Не хотелось ему ударить в грязь лицом перед Змеем. Хотелось и ему обездоленным помочь и этим уж точно утвердить себя в звании настоящего русского интеллигента, начхать, в каком поколении, л. т. м. со всеми счетами относительно поколений!
Примерно то же настроение было и у Писателя.
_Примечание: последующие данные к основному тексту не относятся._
(** * Reference-counted handles [GC::Ptr] and their control blocks

    A shallow embedding of [src/gc/cpp/Cpp_Ptr.hpp] (the control block and
    the handle type) and of [src/gc/c/C_Ptr.cpp] with [src/gc/gc.h] (the
    raw allocation facade), followed by the properties of the
    specification that were checked against them.

    The embedding is sequential: every atomic operation is one step on an
    explicit program state, memory orders are dropped, and a spurious
    failure of [compare_exchange_weak] is an input of the operation. *)

From Stdlib Require Import ZArith List Lia Bool.
From stdpp Require Import base option gmap sets list.

(** ** Data model *)

(** Addresses of heap objects ([ControlBlock<T>*], [T*], [Ptr<T>*]).  A
    nullable pointer is an [option]: [None] is [nullptr]. *)
Abbreviation addr := nat (only parsing).

(** [size_t] is taken to be 64 bits wide; [fetch_add] and [fetch_sub] wrap. *)
Definition size_bits : Z := 64.
Definition wrap (z : Z) : Z := (z mod 2 ^ size_bits)%Z.

(** [class ControlBlock]: the four atomic members. *)
Record ControlBlock := mkCB {
  gc_strong_count_ : Z;
  gc_weak_count_ : Z;
  ptr_ : option addr;
  object_destroyed_ : bool
}.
Но одно – рассусоливать о применении денег теоретически, как бы примерочно и абстрактно, другое – когда тебе предлагают от этих денег практически, конкретно и осязаемо отказаться. Парфен тут же стал думать не о планах наполеоновских – производительных и политических, а о том, что, имея деньги, он получил бы освобождение от постылой службы при губернском правительстве, на которой изолгался вконец, он, если уж хочет начать новую жизнь, на эти валютные твердые деньги спокойно по нынешним инфляционным ценам может купить однокомнатную квартиру – и даже близко к центру, и еще останется! А Писатель сообразил, что денег-то не то что на три, но и на один том не хватит при теперешней издательской дороговизне, учитывая траты на необходимые семейные нужды: жена который год в одном и том же пальтишке зиму встречает, девушек-дочерей тоже принарядить бы надо, да и поступать им на будущий год нужно в университет, а нравы там, как и в большинстве других вузов, грабительские стали, и он, как отец, об этом подумать должен.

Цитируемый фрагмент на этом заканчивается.